━━━━━ MATERIAL FOR THE TASK ━━━━━

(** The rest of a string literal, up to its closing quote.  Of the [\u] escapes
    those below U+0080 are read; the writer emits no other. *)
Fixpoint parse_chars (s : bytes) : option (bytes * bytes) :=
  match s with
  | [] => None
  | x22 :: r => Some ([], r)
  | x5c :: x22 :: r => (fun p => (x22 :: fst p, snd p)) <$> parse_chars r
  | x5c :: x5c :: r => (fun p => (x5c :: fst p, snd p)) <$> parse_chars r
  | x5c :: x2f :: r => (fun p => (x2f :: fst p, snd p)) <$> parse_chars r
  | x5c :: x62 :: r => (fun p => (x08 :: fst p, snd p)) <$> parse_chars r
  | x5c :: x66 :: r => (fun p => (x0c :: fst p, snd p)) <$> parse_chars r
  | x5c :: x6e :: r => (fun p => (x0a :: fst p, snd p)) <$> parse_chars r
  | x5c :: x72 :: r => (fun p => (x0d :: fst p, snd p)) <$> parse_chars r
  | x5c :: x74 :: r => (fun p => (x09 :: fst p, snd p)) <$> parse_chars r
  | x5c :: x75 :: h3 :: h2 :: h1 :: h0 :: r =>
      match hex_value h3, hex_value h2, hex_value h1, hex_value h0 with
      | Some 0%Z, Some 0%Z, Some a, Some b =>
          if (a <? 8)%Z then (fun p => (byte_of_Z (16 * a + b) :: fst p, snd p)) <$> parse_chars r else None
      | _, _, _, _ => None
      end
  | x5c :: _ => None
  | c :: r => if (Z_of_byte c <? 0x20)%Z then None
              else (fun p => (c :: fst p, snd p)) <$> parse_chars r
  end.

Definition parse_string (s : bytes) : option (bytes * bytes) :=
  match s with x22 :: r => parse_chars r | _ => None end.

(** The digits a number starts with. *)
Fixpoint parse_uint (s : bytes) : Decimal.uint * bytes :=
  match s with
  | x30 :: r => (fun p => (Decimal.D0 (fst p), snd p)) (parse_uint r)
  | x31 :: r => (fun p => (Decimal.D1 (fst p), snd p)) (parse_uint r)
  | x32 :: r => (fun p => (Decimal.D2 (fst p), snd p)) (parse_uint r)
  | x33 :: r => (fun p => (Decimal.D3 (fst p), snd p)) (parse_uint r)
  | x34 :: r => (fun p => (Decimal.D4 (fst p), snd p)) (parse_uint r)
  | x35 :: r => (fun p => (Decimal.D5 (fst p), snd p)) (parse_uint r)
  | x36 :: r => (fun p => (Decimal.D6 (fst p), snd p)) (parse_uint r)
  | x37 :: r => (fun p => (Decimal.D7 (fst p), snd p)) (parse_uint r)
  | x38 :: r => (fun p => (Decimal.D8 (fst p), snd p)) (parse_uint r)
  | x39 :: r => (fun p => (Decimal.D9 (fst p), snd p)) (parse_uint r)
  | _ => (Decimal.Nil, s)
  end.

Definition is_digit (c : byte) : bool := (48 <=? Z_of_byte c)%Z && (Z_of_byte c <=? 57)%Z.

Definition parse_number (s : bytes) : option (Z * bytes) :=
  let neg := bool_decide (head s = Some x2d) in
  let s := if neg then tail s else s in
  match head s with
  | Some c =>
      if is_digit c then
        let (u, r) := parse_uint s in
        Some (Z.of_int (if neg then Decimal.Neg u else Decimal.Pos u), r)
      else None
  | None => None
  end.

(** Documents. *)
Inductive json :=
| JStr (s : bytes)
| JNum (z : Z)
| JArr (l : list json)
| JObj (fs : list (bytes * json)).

━━━━━
━━━━━ MATERIAL FOR THE TASK ━━━━━

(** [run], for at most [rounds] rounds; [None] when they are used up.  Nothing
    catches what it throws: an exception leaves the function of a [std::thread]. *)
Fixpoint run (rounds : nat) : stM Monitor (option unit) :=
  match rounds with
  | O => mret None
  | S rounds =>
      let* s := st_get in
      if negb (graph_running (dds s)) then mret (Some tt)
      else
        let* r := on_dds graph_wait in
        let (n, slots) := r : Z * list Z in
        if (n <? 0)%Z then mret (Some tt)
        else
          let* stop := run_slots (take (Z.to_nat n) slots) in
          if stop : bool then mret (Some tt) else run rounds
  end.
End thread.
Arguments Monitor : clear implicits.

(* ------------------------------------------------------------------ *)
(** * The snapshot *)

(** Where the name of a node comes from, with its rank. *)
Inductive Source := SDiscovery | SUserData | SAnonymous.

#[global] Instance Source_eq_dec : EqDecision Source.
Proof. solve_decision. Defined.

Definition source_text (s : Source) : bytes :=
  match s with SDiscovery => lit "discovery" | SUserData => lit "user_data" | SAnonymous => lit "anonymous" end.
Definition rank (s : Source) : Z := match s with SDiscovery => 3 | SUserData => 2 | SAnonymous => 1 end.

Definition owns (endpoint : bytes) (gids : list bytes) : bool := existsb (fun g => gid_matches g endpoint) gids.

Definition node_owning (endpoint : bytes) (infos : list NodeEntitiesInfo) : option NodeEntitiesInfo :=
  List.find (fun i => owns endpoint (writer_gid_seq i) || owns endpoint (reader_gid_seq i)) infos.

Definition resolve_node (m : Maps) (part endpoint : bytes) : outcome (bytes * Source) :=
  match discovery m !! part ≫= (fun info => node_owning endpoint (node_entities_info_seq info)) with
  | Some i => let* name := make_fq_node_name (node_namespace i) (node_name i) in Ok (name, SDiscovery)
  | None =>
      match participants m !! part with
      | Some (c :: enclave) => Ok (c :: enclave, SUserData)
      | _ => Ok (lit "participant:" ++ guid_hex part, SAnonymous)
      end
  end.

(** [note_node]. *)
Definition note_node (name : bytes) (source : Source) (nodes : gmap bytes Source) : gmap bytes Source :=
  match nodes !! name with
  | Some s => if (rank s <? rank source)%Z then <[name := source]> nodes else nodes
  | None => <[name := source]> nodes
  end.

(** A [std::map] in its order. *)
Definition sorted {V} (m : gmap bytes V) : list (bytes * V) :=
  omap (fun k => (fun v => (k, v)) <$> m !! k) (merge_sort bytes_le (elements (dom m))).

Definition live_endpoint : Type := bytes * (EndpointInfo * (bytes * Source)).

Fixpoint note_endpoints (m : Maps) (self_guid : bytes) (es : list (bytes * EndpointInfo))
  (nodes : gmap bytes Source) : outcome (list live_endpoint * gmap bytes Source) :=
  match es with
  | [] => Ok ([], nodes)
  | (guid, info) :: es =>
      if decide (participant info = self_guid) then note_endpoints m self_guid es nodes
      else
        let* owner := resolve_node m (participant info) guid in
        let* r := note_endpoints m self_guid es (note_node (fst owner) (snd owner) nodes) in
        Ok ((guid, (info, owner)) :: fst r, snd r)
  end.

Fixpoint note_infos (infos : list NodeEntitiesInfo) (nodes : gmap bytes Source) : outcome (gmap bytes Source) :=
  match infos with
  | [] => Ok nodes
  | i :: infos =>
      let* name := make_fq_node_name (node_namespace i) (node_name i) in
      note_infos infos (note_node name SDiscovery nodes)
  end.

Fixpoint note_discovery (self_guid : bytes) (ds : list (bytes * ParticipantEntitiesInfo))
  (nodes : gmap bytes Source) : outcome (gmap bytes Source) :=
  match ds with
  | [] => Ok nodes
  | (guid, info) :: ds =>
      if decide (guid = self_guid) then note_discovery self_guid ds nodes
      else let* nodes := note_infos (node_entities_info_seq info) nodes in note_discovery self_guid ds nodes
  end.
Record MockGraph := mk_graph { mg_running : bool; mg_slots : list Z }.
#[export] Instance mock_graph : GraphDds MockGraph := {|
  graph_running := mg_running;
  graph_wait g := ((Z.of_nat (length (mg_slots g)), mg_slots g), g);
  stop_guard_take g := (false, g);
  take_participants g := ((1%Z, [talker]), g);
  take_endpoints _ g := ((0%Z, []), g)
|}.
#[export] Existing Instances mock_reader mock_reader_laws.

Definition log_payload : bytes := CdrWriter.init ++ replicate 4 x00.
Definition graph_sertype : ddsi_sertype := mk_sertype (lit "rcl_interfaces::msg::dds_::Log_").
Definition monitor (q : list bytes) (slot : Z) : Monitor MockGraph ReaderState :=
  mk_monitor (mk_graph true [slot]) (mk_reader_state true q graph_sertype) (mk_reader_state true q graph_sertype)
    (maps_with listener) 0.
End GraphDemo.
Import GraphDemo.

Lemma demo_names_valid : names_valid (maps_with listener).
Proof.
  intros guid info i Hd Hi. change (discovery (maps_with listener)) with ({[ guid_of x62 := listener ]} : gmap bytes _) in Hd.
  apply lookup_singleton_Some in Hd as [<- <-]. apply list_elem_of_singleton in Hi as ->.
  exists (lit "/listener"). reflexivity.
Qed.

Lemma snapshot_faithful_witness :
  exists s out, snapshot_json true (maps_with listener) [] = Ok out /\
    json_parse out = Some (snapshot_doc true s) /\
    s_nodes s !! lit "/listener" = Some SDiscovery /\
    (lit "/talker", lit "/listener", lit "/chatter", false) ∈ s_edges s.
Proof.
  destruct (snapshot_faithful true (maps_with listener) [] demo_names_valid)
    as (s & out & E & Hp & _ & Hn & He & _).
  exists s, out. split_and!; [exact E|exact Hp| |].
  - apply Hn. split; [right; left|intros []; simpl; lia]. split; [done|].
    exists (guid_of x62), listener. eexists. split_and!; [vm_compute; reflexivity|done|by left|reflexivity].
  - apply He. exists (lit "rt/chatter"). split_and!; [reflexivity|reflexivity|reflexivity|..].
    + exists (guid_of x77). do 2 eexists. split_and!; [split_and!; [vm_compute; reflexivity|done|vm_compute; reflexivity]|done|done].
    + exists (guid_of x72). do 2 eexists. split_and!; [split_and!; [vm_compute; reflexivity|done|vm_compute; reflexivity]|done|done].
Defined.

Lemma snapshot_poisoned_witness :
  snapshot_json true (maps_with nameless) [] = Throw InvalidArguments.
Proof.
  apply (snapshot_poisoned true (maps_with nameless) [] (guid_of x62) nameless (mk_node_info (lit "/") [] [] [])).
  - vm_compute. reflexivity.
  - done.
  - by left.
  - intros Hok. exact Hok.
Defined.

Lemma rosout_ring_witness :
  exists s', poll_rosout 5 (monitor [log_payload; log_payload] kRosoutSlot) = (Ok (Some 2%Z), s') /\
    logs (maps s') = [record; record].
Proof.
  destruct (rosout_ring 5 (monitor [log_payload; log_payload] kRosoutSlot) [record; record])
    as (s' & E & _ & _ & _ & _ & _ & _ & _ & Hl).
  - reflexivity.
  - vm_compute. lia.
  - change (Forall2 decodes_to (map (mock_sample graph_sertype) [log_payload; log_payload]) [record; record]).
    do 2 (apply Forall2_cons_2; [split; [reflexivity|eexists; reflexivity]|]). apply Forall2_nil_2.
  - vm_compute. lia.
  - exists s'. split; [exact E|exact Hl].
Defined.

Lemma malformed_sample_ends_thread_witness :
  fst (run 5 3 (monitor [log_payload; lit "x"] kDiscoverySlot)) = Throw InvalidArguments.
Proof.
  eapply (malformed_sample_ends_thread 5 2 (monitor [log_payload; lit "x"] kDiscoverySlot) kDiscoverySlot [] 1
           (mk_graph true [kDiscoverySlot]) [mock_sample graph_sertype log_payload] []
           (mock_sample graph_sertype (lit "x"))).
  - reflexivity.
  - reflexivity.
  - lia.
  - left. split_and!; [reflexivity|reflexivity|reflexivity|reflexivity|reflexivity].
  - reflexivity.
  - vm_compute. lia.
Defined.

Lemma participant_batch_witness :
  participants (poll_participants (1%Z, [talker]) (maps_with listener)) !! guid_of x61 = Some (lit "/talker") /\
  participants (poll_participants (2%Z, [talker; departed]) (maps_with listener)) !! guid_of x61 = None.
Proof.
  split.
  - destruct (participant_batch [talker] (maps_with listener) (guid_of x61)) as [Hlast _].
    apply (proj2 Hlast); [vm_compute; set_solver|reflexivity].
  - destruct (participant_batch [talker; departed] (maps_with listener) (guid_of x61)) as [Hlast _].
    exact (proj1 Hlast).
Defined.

━━━━━
━━━━━ MATERIAL FOR THE TASK ━━━━━

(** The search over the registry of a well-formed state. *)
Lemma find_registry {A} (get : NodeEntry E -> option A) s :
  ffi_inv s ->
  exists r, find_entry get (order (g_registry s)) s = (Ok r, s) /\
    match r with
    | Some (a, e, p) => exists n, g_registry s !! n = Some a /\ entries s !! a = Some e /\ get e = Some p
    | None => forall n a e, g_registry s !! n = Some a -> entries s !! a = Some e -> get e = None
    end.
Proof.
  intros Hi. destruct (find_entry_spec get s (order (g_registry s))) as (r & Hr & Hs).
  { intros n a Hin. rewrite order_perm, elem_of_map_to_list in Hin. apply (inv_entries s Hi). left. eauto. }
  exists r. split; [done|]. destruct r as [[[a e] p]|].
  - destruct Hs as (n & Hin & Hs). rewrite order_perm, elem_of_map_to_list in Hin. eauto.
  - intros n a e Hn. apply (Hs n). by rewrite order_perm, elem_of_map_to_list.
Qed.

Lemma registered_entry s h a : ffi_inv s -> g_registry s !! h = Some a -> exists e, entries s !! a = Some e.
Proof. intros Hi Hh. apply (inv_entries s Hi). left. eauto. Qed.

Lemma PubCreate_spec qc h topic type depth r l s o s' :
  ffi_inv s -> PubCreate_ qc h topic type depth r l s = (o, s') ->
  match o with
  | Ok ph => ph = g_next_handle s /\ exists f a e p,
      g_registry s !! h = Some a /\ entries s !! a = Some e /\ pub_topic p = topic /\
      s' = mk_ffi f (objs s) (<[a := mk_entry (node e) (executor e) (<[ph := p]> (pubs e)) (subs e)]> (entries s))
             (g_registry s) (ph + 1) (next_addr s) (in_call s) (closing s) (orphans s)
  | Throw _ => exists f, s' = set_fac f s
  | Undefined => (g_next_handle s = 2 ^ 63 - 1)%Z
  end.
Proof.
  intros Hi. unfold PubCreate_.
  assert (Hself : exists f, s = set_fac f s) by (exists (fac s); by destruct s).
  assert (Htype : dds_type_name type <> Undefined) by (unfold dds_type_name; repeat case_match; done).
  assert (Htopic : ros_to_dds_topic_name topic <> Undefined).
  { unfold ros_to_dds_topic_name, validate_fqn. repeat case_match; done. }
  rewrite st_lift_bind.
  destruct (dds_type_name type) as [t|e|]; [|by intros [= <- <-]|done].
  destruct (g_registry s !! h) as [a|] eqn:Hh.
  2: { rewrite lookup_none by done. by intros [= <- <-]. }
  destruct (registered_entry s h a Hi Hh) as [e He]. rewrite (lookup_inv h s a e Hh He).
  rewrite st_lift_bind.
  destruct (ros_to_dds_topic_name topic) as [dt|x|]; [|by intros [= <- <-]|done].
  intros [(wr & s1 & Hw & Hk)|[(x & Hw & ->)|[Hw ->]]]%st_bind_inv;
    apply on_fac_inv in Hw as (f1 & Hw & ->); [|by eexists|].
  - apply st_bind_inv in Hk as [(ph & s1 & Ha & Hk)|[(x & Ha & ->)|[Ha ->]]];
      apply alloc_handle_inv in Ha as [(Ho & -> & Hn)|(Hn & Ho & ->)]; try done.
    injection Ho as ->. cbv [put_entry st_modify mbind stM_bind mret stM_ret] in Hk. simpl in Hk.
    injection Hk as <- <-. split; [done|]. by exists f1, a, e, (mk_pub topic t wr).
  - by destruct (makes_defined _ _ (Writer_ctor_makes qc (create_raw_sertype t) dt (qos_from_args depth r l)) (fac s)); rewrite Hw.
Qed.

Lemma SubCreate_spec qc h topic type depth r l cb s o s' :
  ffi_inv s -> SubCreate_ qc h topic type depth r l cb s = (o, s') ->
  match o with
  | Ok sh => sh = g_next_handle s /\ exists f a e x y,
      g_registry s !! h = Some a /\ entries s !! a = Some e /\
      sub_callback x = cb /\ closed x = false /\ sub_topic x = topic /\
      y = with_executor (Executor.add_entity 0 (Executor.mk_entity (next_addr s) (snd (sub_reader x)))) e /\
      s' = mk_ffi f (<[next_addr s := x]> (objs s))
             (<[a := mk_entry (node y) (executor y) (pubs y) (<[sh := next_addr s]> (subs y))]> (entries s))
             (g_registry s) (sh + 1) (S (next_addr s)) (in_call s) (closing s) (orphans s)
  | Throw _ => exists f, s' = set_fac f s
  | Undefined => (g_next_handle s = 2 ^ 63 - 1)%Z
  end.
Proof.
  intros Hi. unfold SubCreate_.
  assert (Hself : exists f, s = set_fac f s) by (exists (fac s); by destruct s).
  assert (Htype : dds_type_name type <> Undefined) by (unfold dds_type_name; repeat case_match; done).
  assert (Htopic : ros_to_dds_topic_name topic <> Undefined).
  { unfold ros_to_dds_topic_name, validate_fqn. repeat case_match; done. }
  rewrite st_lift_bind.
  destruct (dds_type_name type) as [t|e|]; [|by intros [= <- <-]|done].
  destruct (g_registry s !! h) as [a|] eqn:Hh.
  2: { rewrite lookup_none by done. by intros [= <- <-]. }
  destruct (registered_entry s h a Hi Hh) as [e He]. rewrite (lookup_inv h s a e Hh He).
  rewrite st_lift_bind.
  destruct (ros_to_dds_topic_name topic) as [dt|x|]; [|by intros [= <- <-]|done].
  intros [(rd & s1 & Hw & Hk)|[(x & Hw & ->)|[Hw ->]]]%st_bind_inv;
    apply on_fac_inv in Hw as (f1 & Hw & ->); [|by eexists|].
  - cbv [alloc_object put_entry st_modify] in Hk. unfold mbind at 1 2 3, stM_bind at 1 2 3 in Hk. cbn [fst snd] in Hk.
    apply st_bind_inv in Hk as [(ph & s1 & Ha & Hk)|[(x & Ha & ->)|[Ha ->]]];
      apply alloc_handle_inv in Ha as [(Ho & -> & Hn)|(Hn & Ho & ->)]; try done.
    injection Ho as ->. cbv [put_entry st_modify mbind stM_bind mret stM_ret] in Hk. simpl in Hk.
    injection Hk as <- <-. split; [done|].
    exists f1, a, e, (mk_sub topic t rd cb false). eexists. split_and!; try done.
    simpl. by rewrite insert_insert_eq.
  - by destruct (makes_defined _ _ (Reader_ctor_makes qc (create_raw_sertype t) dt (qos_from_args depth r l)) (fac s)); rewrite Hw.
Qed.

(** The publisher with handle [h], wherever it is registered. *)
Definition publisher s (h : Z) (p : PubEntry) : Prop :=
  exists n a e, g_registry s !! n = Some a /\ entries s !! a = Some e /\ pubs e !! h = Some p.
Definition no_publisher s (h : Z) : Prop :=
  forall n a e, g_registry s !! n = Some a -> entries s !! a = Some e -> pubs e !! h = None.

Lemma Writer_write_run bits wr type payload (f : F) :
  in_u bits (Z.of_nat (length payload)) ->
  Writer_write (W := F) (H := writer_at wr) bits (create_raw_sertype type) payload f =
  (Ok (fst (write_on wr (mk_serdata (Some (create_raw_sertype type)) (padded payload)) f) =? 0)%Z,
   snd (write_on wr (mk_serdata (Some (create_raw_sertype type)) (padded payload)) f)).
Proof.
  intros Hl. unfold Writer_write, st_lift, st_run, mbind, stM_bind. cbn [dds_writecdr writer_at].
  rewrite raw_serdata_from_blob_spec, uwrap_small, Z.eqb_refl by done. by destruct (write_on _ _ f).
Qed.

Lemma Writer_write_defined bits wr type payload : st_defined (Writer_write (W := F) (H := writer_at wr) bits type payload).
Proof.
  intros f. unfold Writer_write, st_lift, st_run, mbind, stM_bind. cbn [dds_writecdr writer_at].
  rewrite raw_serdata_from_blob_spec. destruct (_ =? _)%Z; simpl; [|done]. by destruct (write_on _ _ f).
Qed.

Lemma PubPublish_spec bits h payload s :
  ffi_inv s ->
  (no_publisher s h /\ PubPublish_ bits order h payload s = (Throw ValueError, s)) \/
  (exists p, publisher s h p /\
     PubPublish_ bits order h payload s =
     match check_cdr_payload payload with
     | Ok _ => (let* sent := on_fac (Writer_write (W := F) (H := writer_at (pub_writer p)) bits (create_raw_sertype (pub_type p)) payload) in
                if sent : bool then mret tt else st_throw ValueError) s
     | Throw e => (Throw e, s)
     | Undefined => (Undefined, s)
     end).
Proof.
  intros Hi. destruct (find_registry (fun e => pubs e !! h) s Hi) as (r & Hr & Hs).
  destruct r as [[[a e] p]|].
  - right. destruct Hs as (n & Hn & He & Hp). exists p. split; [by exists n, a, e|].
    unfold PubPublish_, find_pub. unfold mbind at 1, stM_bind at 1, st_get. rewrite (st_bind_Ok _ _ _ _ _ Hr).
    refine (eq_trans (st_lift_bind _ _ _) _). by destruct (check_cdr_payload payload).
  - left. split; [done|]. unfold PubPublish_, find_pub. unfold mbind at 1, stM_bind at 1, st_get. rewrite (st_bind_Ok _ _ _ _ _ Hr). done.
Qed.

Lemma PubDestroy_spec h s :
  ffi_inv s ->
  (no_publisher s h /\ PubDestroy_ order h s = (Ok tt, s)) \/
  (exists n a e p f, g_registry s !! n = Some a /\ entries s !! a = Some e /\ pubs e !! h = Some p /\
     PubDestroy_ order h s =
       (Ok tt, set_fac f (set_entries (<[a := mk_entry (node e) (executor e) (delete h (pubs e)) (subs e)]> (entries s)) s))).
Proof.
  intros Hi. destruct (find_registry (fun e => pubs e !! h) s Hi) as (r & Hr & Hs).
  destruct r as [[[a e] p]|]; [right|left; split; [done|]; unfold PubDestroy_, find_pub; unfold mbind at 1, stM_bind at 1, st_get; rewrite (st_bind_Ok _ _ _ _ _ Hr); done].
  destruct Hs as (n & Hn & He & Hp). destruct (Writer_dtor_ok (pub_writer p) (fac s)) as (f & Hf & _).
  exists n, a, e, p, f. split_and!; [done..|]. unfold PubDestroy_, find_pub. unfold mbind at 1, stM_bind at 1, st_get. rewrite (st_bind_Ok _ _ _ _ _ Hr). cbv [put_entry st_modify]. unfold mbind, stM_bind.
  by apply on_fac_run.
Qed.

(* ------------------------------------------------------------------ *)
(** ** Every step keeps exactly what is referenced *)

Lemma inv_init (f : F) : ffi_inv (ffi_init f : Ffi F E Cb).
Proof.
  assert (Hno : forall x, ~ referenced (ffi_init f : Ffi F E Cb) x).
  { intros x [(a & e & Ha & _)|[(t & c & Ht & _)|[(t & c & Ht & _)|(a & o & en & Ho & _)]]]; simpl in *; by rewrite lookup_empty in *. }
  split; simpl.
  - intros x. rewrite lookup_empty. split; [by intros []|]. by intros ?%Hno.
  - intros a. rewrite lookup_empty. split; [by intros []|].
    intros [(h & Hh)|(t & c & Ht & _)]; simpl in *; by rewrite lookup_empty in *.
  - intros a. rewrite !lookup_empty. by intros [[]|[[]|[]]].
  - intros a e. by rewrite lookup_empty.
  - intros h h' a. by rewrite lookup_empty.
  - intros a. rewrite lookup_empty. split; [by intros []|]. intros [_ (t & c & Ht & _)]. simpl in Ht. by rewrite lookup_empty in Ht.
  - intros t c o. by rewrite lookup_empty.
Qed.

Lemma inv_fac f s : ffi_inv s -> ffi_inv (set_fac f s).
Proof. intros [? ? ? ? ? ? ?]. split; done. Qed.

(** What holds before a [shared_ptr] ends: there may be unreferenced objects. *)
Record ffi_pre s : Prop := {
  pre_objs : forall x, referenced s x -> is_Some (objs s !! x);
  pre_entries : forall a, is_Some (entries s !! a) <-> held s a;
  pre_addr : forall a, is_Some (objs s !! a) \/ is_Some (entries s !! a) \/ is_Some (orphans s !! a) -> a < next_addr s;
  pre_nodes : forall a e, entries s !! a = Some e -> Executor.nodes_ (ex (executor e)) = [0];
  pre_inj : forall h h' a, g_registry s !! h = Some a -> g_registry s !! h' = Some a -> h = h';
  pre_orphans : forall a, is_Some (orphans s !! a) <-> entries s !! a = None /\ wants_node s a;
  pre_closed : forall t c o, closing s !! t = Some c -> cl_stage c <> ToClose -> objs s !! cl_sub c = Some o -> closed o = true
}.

━━━━━

WHAT YOU WILL DO -> There is a line with "(no_publisher s h /\ PubDestroy_" and a line with "destruct Hs as (n & Hn & He & Hp). destruct" above. Copy exactly those two lines and all lines between them, with nothing else.

OUTPUT OF THE TASK ->
  (no_publisher s h /\ PubDestroy_ order h s = (Ok tt, s)) \/
  (exists n a e p f, g_registry s !! n = Some a /\ entries s !! a = Some e /\ pubs e !! h = Some p /\
     PubDestroy_ order h s =
       (Ok tt, set_fac f (set_entries (<[a := mk_entry (node e) (executor e) (delete h (pubs e)) (subs e)]> (entries s)) s))).
Proof.
  intros Hi. destruct (find_registry (fun e => pubs e !! h) s Hi) as (r & Hr & Hs).
  destruct r as [[[a e] p]|]; [right|left; split; [done|]; unfold PubDestroy_, find_pub; unfold mbind at 1, stM_bind at 1, st_get; rewrite (st_bind_Ok _ _ _ _ _ Hr); done].
  destruct Hs as (n & Hn & He & Hp). destruct (Writer_dtor_ok (pub_writer p) (fac s)) as (f & Hf & _).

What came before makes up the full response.